Mutismeisspraakstoornis , waarvan de essentie het gebrek of de beperking van spraak bij een kind of volwassene is, terwijl het wordt begrepen . Om mutisme te diagnosticeren, moet de duur ervan minimaal 1 maand zijn. Mutisme treft meestal kinderen, aangezien de symptomen zich meestal voordoen tussen de leeftijd van 3 en 5 jaar. In deze leeftijdscategorie komt het vaker voor bij meisjes dan bij jongens.

Mutisme - oorzaken

Wanneerhet kindniet zegt, kunt u defecten vermoeden in de anatomie van het spraakapparaat - strottenhoofd, gehemelte, mond, tong, kaken. Schade aan de zenuwcentra in de hersenen die de spraak beheersen, kan ook deze aandoening veroorzaken. In dergelijke situaties is de diagnoseorganisch mutisme

Veel vaker is de beperking van spraak of het gebrek daaraan echter psychologisch - het isfunctioneel mutisme.Dan zijn de redenen ervoor:

  • opvoedingsfouten (bijv. buitensporige verboden);
  • familiepathologieën (alcoholisme, huiselijk geweld - mentale en fysieke mishandeling van een kind), die pijnlijke ervaringen, trauma veroorzaken;
  • nieuwe situaties die stress kunnen veroorzaken (bijvoorbeeld naar de kleuterschool, school);
  • een kind opvoeden in een tweetalig gezin. Dan kan het mutisme het gevolg zijn van een gebrek aan kennis van de taal of ongemak in verband met het gebruik van een bepaalde taal;

Andere mogelijke oorzaken van mutisme zijn communicatiestoornissen (bijv. stotteren) of pervasieve ontwikkelingsstoornissen (bijv. autisme).

Bij volwassenen kan mutismehet gevolg zijn van hersenbeschadiging als gevolg van een ongeval, beroerte, enz. Het kan ook een gevolg zijn van emotionele ervaringen of een symptoom van geestesziekte (bijv. schizofrenie)

Mutisme - symptomen

Er zijn 3 soorten mutisme:

  • totaal mutisme

Het kind spreekt helemaal niet, maar kan fluisteren, onduidelijke geluiden maken en zelfs schreeuwen. Kan zijnbeantwoord ook vragen door te knikken of andere gebaren te maken om te communiceren. De begeleidende symptomen kunnen zijn: moeite met slikken, anorexia.

  • situationeel mutisme

Het wordt gediagnosticeerd bij kinderen die normaal spreken, en het gebrek of de beperking van spraak komt bij hen alleen voor in bepaalde situaties - meestal stressvol, moeilijk (vaak gaat het naar de kleuterschool of school). Vervolgens communiceert het kind met de omgeving door middel van gebaren of gezichtsuitdrukkingen. Hij kan ook schriftelijke antwoorden geven op vragen. Dit type mutisme verdwijnt naarmate de situatie verandert die het heeft uitgelokt. Bijvoorbeeld - wanneer een verblijf op de kleuterschool of op school niet langer een nieuwe, stressvolle situatie voor een kind is, begint hij normaal te praten.
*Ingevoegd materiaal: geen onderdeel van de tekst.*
(** X17: a line that holds no token (empty, or nothing but white space and
    question marks) is answered with "I don't understand", and the loop goes
    on. *)
Theorem blank_line_not_understood (W : World) (line : string) :
  normalize line = [] ->
  query_turn W (Ret line)
  = ((turn_preamble ++ [Print "I don't understand"])%list, Continue).
Proof.
  intros Hblank. unfold query_turn.
  rewrite (query_turn_dispatch W line [] (Ret ["I don't understand"])).
  - reflexivity.
  - rewrite Hblank. reflexivity.
Qed.

Lemma blank_line_not_understood_witness :
  query_turn example_world (Ret " ?? ")
  = ((turn_preamble ++ [Print "I don't understand"])%list, Continue).
Proof.
  apply (blank_line_not_understood example_world " ?? ").
  vm_compute. reflexivity.
Defined.
(** [count] is read from the spin box: [quick_summary_count_sb] is created
    in [__init__], so the [hasattr] test holds and the configuration
    fallback is not taken.  [tts.speak] is an event: it hands the text to
    the backend and returns. *)
Definition _on_quick_summary (ui : Widgets) (env : Env) : M MainWindow unit :=
  w <- get ;;
  match pending_messages w with
  | [] =>
      let msg := str "No recent messages to summarize." in
      emit (ChatViewAppend (str "[Quick Summary] " ++ msg)) ;;
      try_except (emit (Speak msg)) (fun _ => ret tt)
  | _ :: _ =>
      emit (PlaySound (str "summary")) ;;
      let count := quick_summary_count_sb ui in
      let recent := slice_from (- count) (pending_messages w) in
      summary <- summarize env recent ;;
      emit (ChatViewAppend (str "[Quick Summary]" ++ [newline] ++ summary ++ [newline])) ;;
      try_except (emit (Speak summary)) (fun _ => ret tt)
  end.

(** [now] is the reading of [time.time()] in the condition, [now'] the later
    reading stored as the new baseline. *)
Definition _maybe_do_summary (ui : Widgets) (env : Env) (now now' : Q) : M MainWindow unit :=
  if negb (str_eqb (chat_mode ui) CHAT_MODE_SUMMARIES) then ret tt
  else
    let mins := Z.max 1 (summary_interval ui) in
    w <- get ;;
    if Qle_bool (inject_Z (mins * 60)) (now - last_summary_ts w)
       && match pending_messages w with [] => false | _ :: _ => true end
    then
      emit (PlaySound (str "summary")) ;;
      let msgs := pending_messages w in
      put (set_last_summary_ts (set_pending w []) now') ;;
      summary <- summarize env msgs ;;
      emit (ChatViewAppend (str "[Summary]" ++ [newline] ++ summary ++ [newline])) ;;
      emit (Speak summary)
    else ret tt.

(** Whether the periodic check is due: elapsed time since the baseline is at
    least the interval, which is never taken below one minute. *)
Definition due (ui : Widgets) (now : Q) (w : MainWindow) : Prop :=
  (inject_Z (Z.max 1 (summary_interval ui) * 60) <= now - last_summary_ts w)%Q.

Definition _on_start (url_text : pystr) (now : Q) : M MainWindow unit :=
  let url := strip url_text in
  match extract_youtube_video_id url with
  | None =>
      emit (WarningBox (str "Please enter a valid YouTube live URL or video ID."))
  | Some vid =>
      emit (PlaySound (str "start")) ;;
      emit (ChatViewAppend (str "Starting chat for video: " ++ vid)) ;;
      w <- get ;;
      put (set_reader w (Some vid)) ;;
      emit (ReaderStart vid) ;;
      w <- get ;;
      put (set_last_summary_ts (set_pending w []) now)
  end.

(** The consumer context runs one handler at a time, to completion: a
    buffer operation is one of these calls. *)
Inductive Op :=
| OnMessage (ui : Widgets) (msg : Message)
| OnQuickSummary (ui : Widgets) (env : Env)
| OnTimer (ui : Widgets) (env : Env) (now now' : Q).

Definition handler (op : Op) : M MainWindow unit :=
  match op with
  | OnMessage ui msg => _on_message ui msg
  | OnQuickSummary ui env => _on_quick_summary ui env
  | OnTimer ui env now now' => _maybe_do_summary ui env now now'
  end.

(** Runs the handlers in order; the log keeps, per call, what it emitted. *)
Fixpoint run_ops (ops : list Op) (w : MainWindow) : MainWindow * list (Op * list Event) :=
  match ops with
  | [] => (w, [])
  | op :: rest =>
      let '(_, w1, tr) := handler op w in
      let '(w2, log) := run_ops rest w1 in
      (w2, (op, tr) :: log)
  end.

Definition summarize_batches (tr : list Event) : list (list Message) :=
  flat_map (fun ev => match ev with Summarize b => [b] | _ => [] end) tr.

Definition provider_calls (tr : list Event) : list pystr :=
  flat_map (fun ev => match ev with ProviderCall _ p => [p] | _ => [] end) tr.

Definition narrations (tr : list Event) : list pystr :=
  flat_map (fun ev => match ev with Speak l => [l] | _ => [] end) tr.

Definition readers_started (tr : list Event) : list pystr :=
  flat_map (fun ev => match ev with ReaderStart v => [v] | _ => [] end) tr.

(** The batches handed to the summarizer by periodic flushes, in order. *)
Definition periodic_batches (log : list (Op * list Event)) : list (list Message) :=
  flat_map (fun '(op, tr) => match op with OnTimer _ _ _ _ => summarize_batches tr | _ => [] end) log.

(** The messages appended by a sequence of operations, in arrival order. *)
Definition appended (ops : list Op) : list Message :=
  flat_map (fun op => match op with OnMessage _ m => [m] | _ => [] end) ops.

(* ===================================================================== *)
(** * ChatReader: the ingestion thread *)
(* ===================================================================== *)

(** One element of [chat.get().items] of the primary backend. *)
Record ChatItem := {
  c_author_name : pystr;
  c_message : pystr;
  c_type : pystr;
  c_author_isChatModerator : bool;
  c_author_isVerified : bool
}.

(** One element yielded by the fallback backend; [None] is an absent key. *)
Record RawMsg := {
  message_type : pystr;
  raw_author_name : option pystr;
  raw_message : option pystr
}.

(** A connection of the primary backend: what the [j]-th [chat.is_alive()]
    and the [j]-th [chat.get().items] do. *)
Record Chat := {
  is_alive : nat -> result bool;
  get_items : nat -> result (list ChatItem)
}.

(** What advancing the fallback's iterator does: it blocks for [wait]
    milliseconds and yields a message, or is exhausted, or raises. *)
Inductive DNext :=
| DMsg (wait : N) (m : RawMsg)
| DEnd
| DRaise (e : exn).

(** The surroundings of one run: which backends were importable, what the
    [k]-th [pytchat.create] does, what [ChatDownloader().get_chat] does. *)
Record World := {
  pytchat : bool;
  ChatDownloader : bool;
  create : nat -> result Chat;
  get_chat : result (nat -> DNext)
}.

Inductive Signal :=
| message_received (msg : Message)
| error_message (line : pystr)
| stopped.

(** What the thread does; [Connect] is a call of [pytchat.create] or
    [get_chat], [Sleep] a call of [time.sleep] with its length in
    milliseconds. *)
Inductive Action :=
| Emit (sg : Signal)
| Connect
| Terminate
| Sleep (ms : N).

Inductive State :=
| Idle
| Connecting (k : nat)
| Streaming (k : nat) (chat : Chat) (j : nat)
| ReconnectWait (k : nat)
| Downloading (d : nat -> DNext) (j : nat)
| Stopped.

(** The clock counts milliseconds from the start of [run]; it advances in
    [time.sleep] and while the fallback's iterator blocks, the other calls
    take no time. *)
Definition Config : Type := State * N.

Definition POLL_MS : N := 500.
Definition BACKOFF_MS : N := 10000.

(** [stop()] is called at [stop_at] ([None]: never); the flag stays set. *)
Definition is_set (stop_at : option N) (t : N) : bool :=
  match stop_at with
  | Some s => (s <=? t)%N
  | None => false
  end.

Definition normalize_item (c : ChatItem) : Message :=
  {| author := c_author_name c;
     text := c_message c;
     type := c_type c;
     is_moderator := c_author_isChatModerator c;
     is_verified := c_author_isVerified c |}.

Definition normalize_raw (m : RawMsg) : Message :=
  {| author := match raw_author_name m with Some a => a | None => str "?" end;
     text := match raw_message m with Some x => x | None => [] end;
     type := str "textMessage";
     is_moderator := false;
     is_verified := false |}.

Definition reader_error (e : exn) : pystr :=
  str "Chat reader error: " ++ exn_text e ++ str ". Retrying in 10 seconds...".

Definition connection_lost : pystr :=
  str "Chat connection lost. Reconnecting in 10 seconds...".

Definition chat_disabled : pystr := str "Live chat is disabled for this stream.".

Definition downloader_error (e : exn) : pystr :=
  let emsg := exn_text e in
  if contains (str "disabled") (lower emsg) then chat_disabled
  else str "Chat downloader error: " ++ emsg.

Definition no_backend : pystr :=
  str "No chat backend is available. Install 'pytchat' or 'chat-downloader'.".

Definition at_time (t : N) (acts : list Action) : list (N * Action) :=
  map (fun a => (t, a)) acts.

(** One transition of [ChatReader.run] from the configuration [(st, t)],
    with what it does on the way, each action stamped with the clock.  The
    calls into the primary backend return at once here, so a flag test, the
    call that follows it and the emissions that follow the call carry the
    same reading; [step_timed] is the same transition with the duration of
    those calls, and agrees with this one when they take no time. *)
Definition step (w : World) (stop_at : option N) (c : Config) : Config * list (N * Action) :=
  let '(st, t) := c in
  match st with
  | Idle =>
      if pytchat w then ((Connecting 0, t), [])
      else if ChatDownloader w then
        match get_chat w with
        | Ok d => ((Downloading d 0, t), at_time t [Connect])
        | Raise e =>
            ((Stopped, t),
             at_time t [Connect; Emit (error_message (downloader_error e)); Emit stopped])
        end
      else ((Stopped, t), at_time t [Emit (error_message no_backend); Emit stopped])
  | Connecting k =>
      if is_set stop_at t then ((Stopped, t), at_time t [Emit stopped])
      else
        match create w k with
        | Raise e =>
            ((ReconnectWait (S k), t),
             at_time t [Connect; Emit (error_message (reader_error e))])
        | Ok chat => ((Streaming (S k) chat 0, t), at_time t [Connect])
        end
  | Streaming k chat j =>
      match is_alive chat j with
      | Raise e =>
          ((ReconnectWait k, t),
           at_time t [Emit (error_message (reader_error e)); Terminate])
      | Ok alive =>
          if alive && negb (is_set stop_at t) then
            match get_items chat j with
            | Raise e =>
                ((ReconnectWait k, t),
                 at_time t [Emit (error_message (reader_error e)); Terminate])
            | Ok items =>
                ((Streaming k chat (S j), t + POLL_MS)%N,
                 at_time t (map (fun c => Emit (message_received (normalize_item c))) items
                            ++ [Sleep POLL_MS]))
            end
          else if is_set stop_at t then
            ((Stopped, t), at_time t [Terminate; Emit stopped])
          else
            ((ReconnectWait k, t),
             at_time t [Emit (error_message connection_lost); Terminate])
      end
  | ReconnectWait k =>
      if is_set stop_at t then ((Connecting k, t), [])
      else ((Connecting k, t + BACKOFF_MS)%N, at_time t [Sleep BACKOFF_MS])
  | Downloading d j =>
      match d j with
      | DEnd => ((Stopped, t), at_time t [Emit stopped])
      | DRaise e =>
          ((Stopped, t),
           at_time t [Emit (error_message (downloader_error e)); Emit stopped])
      | DMsg wait m =>
          let t' := (t + wait)%N in
          if is_set stop_at t' then ((Stopped, t'), at_time t' [Emit stopped])
          else
            ((Downloading d (S j), t'),
             if str_eqb (message_type m) (str "text_message")
             then at_time t' [Emit (message_received (normalize_raw m))]
             else [])
      end
  | Stopped => ((Stopped, t), [])
  end.

Fixpoint run_steps (w : World) (stop_at : option N) (fuel : nat) (c : Config)
  : Config * list (N * Action) :=
  match fuel with
  | O => (c, [])
  | S fuel' =>
      let '(c1, tr1) := step w stop_at c in
      let '(c2, tr2) := run_steps w stop_at fuel' c1 in
      (c2, tr1 ++ tr2)
  end.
  • selectief (selectief) mutisme

Het kind kiest mensen met wie hij of zij normaal praat, en praat helemaal niet met de anderen. Hij kan ook oogcontact vermijden, stilstaan, geen emotie tonen wanneer hij verbaal contact met hem probeert te maken, of vice versa - hij kan in tranen uitbarsten, weglopen of agressief handelen, zoals schoppen.
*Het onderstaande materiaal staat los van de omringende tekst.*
(** *** The message loop body as a whole (lines 122-271) *)

Definition decode (bubble : Tag) : result Message :=
  number <- message_number bubble ;;
  author <- message_author bubble ;;
  date <- message_date bubble ;;
  views <- optional_text (selector (MESSAGE_VIEWS T)) bubble ;;
  votes <- optional_text (selector (MESSAGE_VOTERS T)) bubble ;;
  let contents := [] in
  contents <- text_loop (select (selector (TEXT T)) bubble) contents ;;
  contents <- photo_loop (select (selector (PHOTO T)) bubble) contents ;;
  contents <- video_loop (select (selector (VIDEO T)) bubble) contents ;;
  contents <- voice_loop (select (selector (VOICE T)) bubble) contents ;;
  contents <- document_loop (select (selector (DOCUMENT T)) bubble) contents ;;
  contents <- location_loop (select (selector (LOCATION T)) bubble) contents ;;
  contents <- poll_loop (select (selector (POLL T)) bubble) contents ;;
  contents <- unsupported_loop (select (selector (UNSUPPORTED_MEDIA T)) bubble) contents ;;
  ret (mkMessage number author date views votes contents).

Fixpoint message_loop (all_bubbles : list Tag) (all_messages : list Message)
  : result (list Message) :=
  match all_bubbles with
  | [] => ret all_messages
  | bubble :: rest =>
      message <- decode bubble ;;
      message_loop rest (all_messages ++ [message])
  end.

(** *** The page loop (lines 103-117)

    The loop state is [self.position], [all_bubbles] and the requests sent
    so far.  The subscript raises nothing but [TypeError] and [KeyError]
    (lemma [getitem_exn]), so the last handler below is never taken. *)

Fixpoint page_loop (url : string) (pages : nat) (position : option string)
         (all_bubbles : list Tag) (sent : list Request)
  : option string * list Tag * list Request :=
  match pages with
  | O => (position, all_bubbles, sent)
  | S pages' =>
      let soup := session_get url position in
      let sent := (sent ++ [(url, position)])%list in
      match getitem (select_one ".tme_messages_more" soup) "data-before" with
      | inl KeyError => (Some "0", all_bubbles, sent)
      | inl TypeError =>
          let bubbles := select ".tgme_widget_message_bubble" soup in
          page_loop url pages' (Some "0") (all_bubbles ++ rev bubbles) sent
      | inl _ => (position, all_bubbles, sent)
      | inr before =>
          let bubbles := select ".tgme_widget_message_bubble" soup in
          page_loop url pages' (Some before) (all_bubbles ++ rev bubbles) sent
      end
  end.

(** *** [fetch_to_python] (lines 87-272)

    The outcome is the session after the call, the requests the call sent,
    and the returned list or the exception raised. *)

Definition fetch_to_python (self : TGChannel) (pages_to_fetch : Z)
  : TGChannel * list Request * result (list Message) :=
  if position_eqb (position self) "0" then (self, [], raise FeedEnd)
  else
    let url := TELEGRAM_URL ++ "/s/" ++ channel_id self in
    match page_loop url (Z.to_nat pages_to_fetch) (position self) [] [] with
    | (position', all_bubbles, sent) =>
        (mkTGChannel (channel_id self) position', sent,
         message_loop all_bubbles [])
    end.

(** Successive calls on one session object: the session left by a call is
    the one the next call starts from. *)
Fixpoint fetch_calls (self : TGChannel) (calls : list Z)
  : TGChannel * list (list Request * result (list Message)) :=
  match calls with
  | [] => (self, [])
  | pages_to_fetch :: calls' =>
      match fetch_to_python self pages_to_fetch with
      | (self', sent, outcome) =>
          let '(self'', outcomes) := fetch_calls self' calls' in
          (self'', (sent, outcome) :: outcomes)
      end
  end.

End Channel.

(** ** A reference instance of the collaborators

    The theorems below hold for every query engine, selector table and
    transport.  The closed examples run the scraper on this instance: a
    query engine for class selectors [".cls"], a selector table, and
    [urllib.parse] restricted to links without escapes. *)

Module Sample.

(** The elements below [t], in document order. *)
Fixpoint descendants (t : Tag) : list Tag :=
  match t with
  | mkTag _ _ cs => flat_map (fun c => c :: descendants c) cs
  end.

Definition has_class (cls : string) (t : Tag) : bool :=
  match dict_get (attrs t) "class" with
  | inr v => existsb (String.eqb cls) (split " " v)
  | inl _ => false
  end.

(** [select] for a selector made of one class name. *)
Definition class_select (css : string) (t : Tag) : list Tag :=
  match css with
  | String "." cls => filter (has_class cls) (descendants t)
  | _ => []
  end.

Definition types : Registry := {|
  TEXT := mkTGType "text" ".tgme_widget_message_text";
  PHOTO := mkTGType "photo" ".tgme_widget_message_photo_wrap";
  VIDEO := mkTGType "video" ".tgme_widget_message_video_player";
  VOICE := mkTGType "voice" ".tgme_widget_message_voice_player";
  DOCUMENT := mkTGType "document" ".tgme_widget_message_document_wrap";
  LOCATION := mkTGType "location" ".tgme_widget_message_location_wrap";
  POLL := mkTGType "poll" ".tgme_widget_message_poll";
  UNSUPPORTED_MEDIA :=
    mkTGType "unsupported_media" ".message_media_not_supported_wrap";
  MESSAGE_AUTHOR := mkTGType "author" ".tgme_widget_message_owner_name";
  MESSAGE_DATE := mkTGType "date" ".time";
  MESSAGE_VIEWS := mkTGType "views" ".tgme_widget_message_views";
  MESSAGE_VOTERS := mkTGType "votes" ".tgme_widget_message_voters";
  MESSAGE_NUMBER := mkTGType "number" ".tgme_widget_message_date";
  VIDEO_DURATION := mkTGType "duration" ".message_video_duration";
  VIDEO_THUMB := mkTGType "thumbnail" ".tgme_widget_message_video_thumb";
  VOICE_URL := mkTGType "url" ".tgme_widget_message_voice";
  VOICE_DURATION := mkTGType "duration" ".tgme_widget_message_voice_duration";
  DOCUMENT_TITLE := mkTGType "title" ".tgme_widget_message_document_title";
  DOCUMENT_SIZE := mkTGType "size" ".tgme_widget_message_document_extra";
  POLL_QUESTION := mkTGType "question" ".tgme_widget_message_poll_question";
  POLL_TYPE := mkTGType "type" ".tgme_widget_message_poll_type";
  POLL_OPTIONS := mkTGType "options" ".tgme_widget_message_poll_option";
  POLL_OPTION_PERCENT :=
    mkTGType "percent" ".tgme_widget_message_poll_option_percent";
  POLL_OPTION_VALUE :=
    mkTGType "value" ".tgme_widget_message_poll_option_text";
  UNSUPPORTED_MEDIA_URL := mkTGType "url" ".message_media_view_in_telegram"
|}.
Mensen met wie uw kind normaal gesproken praat, zijn meestal familieleden. Aan de andere kant zijn degenen met wie hij verbale communicatie vermijdt, meestal buitenlandse volwassenen. Psychologen komen ook vaak een situatie tegen waarin een kind thuis met familieleden praat en stil is op de kleuterschool of op school.

Mutisme - diagnostiek

Om de diagnose mutisme te stellen, gaat u naar een logopedist en een psycholoog/psychiater die de definitieve diagnose zal stellen.

Mutisme - behandeling

Behandeling voor mutisme moet zo snel mogelijk worden gestart voordat het permanent wordt. Het gaat om ontmoetingen met een psychotherapeut. Hij maakt gebruik van gedragstherapie die gericht is op zowel het absorberen van nieuw gedrag als het verwijderen van vaststaand gedrag dat ongunstig is, en/of psychodynamische therapie (de therapeut probeert de problemen die in het onbewuste van de patiënt liggen te bereiken).
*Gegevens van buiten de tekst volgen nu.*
(** * langchain-fax: the Fax.Plus tools of [langchain_fax/tools.py]

    A shallow embedding of the two tool classes [FaxPlusTool] and
    [FaxPlusStatusTool], of the package initialiser [langchain_fax/__init__.py],
    and the properties of their [_run] methods.

    Naming.  The specification speaks of the request fields in camel case; the
    code reads these dictionary keys:

      recipientNumber -> "fax_number"     filePath  -> "file_path"
      subject         -> "subject"        comment   -> "comment"
      faxId           -> "fax_id"         pageCount -> "pagecount"
      createdAt       -> "created_at"

    Python strings are modelled as [string]: sequences of characters whose code
    points are below 256. *)

From Stdlib Require Import ZArith List String Ascii Bool Lia.
From Stdlib Require Import SpecFloat DecimalString.
Import ListNotations.
Open Scope string_scope.
Open Scope Z_scope.

Set Implicit Arguments.
Set Warnings "-register-all".

(** ** Python values, exceptions and the interpreter monad *)

Module Py.

(** The objects [json.loads] builds: None, bool, int, float, str, list and dict.
    A dict keeps its insertion order, so it is an association list. *)
Inductive value : Type :=
| VNone
| VBool (b : bool)
| VInt (n : Z)
| VFloat (f : spec_float)
| VStr (s : string)
| VList (l : list value)
| VDict (d : list (string * value)).

(** [type(v).__name__] *)
Definition type_name (v : value) : string :=
  match v with
  | VNone => "NoneType"
  | VBool _ => "bool"
  | VInt _ => "int"
  | VFloat _ => "float"
  | VStr _ => "str"
  | VList _ => "list"
  | VDict _ => "dict"
  end.

(** [bool(v)], the test behind [if not v]. *)
Definition truthy (v : value) : bool :=
  match v with
  | VNone => false
  | VBool b => b
  | VInt n => negb (n =? 0)
  | VFloat (S754_zero _) => false
  | VFloat _ => true
  | VStr s => negb (s =? "")%string
  | VList l => match l with [] => false | _ => true end
  | VDict d => match d with [] => false | _ => true end
  end.

(** The exception classes the handlers tell apart.  [except json.JSONDecodeError]
    selects the first; [except Exception] takes all of them.  What is raised
    outside [Exception] (KeyboardInterrupt, SystemExit) is no failure of an
    operation and is not modelled. *)
Inductive exn_class : Type :=
| JSONDecodeError
| AttributeError
| TypeError
| ImportError
| OtherError (name : string).

Record exn : Type := Exn { exn_cls : exn_class; exn_msg : string }.

(** [str(e)] *)
Definition str_exn (e : exn) : string := exn_msg e.

Definition is_JSONDecodeError (e : exn) : bool :=
  match exn_cls e with JSONDecodeError => true | _ => false end.

Inductive result (A : Type) : Type :=
| Return (a : A)
| Raise (e : exn).
Arguments Return {A} a.
Arguments Raise {A} e.

(** A computation over an interpreter state [S]: it returns or raises, leaves
    a state, and logs the calls it made to the remote service. *)
Definition M (S E A : Type) : Type := S -> result A * S * list E.

Section Monad.
Context {S E : Type}.

Definition ret {A} (a : A) : M S E A := fun s => (Return a, s, []).

Definition raise {A} (e : exn) : M S E A := fun s => (Raise e, s, []).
Het is ook belangrijk om het milieu in relatie tot het kind te behouden. Het personeel van de kleuterschool en de school moet het kind bijvoorbeeld helpen relaties met andere kinderen op te bouwen en sympathieke opmerkingen naar het kind sturen om ze meer zelfvertrouwen te geven. U kunt uw kind ook geleidelijk aan stimuleren om te praten door te spelen (bijvoorbeeld op een dove telefoon). Ademhalingsspelletjes, zoals zeepbellen blazen, kunnen ook nuttig zijn.